◆ Stored data

______________________________

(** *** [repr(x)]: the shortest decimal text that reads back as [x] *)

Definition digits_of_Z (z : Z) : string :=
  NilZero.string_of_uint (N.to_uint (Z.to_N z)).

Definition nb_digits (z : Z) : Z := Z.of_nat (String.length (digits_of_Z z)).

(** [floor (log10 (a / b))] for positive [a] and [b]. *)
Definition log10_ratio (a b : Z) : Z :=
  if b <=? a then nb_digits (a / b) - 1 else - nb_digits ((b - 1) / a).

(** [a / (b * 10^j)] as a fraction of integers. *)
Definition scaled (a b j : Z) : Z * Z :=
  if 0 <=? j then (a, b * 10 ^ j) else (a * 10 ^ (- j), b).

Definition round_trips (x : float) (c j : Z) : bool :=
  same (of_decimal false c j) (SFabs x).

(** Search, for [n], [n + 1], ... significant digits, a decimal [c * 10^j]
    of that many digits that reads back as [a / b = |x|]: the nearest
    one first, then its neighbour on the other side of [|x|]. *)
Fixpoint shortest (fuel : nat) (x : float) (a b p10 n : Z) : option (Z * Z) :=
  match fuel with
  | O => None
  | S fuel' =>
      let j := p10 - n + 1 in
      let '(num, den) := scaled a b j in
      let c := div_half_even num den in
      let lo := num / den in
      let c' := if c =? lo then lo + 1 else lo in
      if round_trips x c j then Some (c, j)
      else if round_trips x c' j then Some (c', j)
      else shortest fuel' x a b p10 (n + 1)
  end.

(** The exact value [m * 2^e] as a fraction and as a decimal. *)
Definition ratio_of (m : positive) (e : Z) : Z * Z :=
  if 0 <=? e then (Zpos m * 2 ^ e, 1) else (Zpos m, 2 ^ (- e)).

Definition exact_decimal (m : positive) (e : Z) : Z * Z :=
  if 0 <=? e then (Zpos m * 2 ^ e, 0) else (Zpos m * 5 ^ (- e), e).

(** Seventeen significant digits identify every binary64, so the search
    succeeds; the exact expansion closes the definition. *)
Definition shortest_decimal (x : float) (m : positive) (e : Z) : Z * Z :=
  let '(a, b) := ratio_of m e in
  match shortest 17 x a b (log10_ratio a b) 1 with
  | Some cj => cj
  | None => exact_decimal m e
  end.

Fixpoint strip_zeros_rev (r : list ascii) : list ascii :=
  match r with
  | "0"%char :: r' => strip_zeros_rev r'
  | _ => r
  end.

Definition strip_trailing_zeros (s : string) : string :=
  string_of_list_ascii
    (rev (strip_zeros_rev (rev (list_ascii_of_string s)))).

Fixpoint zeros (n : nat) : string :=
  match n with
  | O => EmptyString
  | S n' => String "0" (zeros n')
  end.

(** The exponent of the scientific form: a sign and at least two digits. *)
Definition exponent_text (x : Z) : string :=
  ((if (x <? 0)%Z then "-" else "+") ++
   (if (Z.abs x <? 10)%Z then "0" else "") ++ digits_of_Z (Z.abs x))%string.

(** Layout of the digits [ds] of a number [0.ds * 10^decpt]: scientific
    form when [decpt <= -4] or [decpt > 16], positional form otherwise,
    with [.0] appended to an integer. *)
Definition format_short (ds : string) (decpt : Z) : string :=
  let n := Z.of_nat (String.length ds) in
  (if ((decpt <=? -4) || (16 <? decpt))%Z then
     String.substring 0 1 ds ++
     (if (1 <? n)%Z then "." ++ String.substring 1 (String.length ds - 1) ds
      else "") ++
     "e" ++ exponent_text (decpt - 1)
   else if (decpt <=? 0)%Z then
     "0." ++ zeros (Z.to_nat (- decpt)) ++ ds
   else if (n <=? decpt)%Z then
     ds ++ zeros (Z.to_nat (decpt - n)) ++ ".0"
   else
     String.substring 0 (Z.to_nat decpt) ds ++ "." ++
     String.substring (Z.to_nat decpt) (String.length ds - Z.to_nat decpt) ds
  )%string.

______________________________

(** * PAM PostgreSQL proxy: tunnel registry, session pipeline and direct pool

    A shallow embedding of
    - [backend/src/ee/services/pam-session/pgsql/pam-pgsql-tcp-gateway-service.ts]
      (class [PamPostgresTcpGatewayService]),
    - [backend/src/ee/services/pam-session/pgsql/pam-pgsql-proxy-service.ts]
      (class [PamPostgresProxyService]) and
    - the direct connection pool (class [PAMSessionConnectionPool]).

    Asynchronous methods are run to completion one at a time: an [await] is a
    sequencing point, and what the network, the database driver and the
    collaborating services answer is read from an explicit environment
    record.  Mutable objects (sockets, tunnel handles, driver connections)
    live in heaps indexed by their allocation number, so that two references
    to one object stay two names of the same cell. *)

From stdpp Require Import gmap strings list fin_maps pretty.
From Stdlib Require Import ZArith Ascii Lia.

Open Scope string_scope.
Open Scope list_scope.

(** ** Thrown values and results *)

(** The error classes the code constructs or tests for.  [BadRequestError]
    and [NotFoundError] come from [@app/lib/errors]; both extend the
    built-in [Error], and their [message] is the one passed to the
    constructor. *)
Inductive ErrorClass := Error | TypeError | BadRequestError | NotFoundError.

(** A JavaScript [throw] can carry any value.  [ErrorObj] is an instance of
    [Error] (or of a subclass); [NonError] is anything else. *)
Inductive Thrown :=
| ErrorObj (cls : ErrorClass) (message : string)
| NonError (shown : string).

______________________________

◆ Exercise
Look above for the line with "sequencing point, and" and the line with "handles, driver connections)". Retype those two lines and every line between them exactly, adding nothing.

◆ Completed task
    sequencing point, and what the network, the database driver and the
    collaborating services answer is read from an explicit environment
    record.  Mutable objects (sockets, tunnel handles, driver connections)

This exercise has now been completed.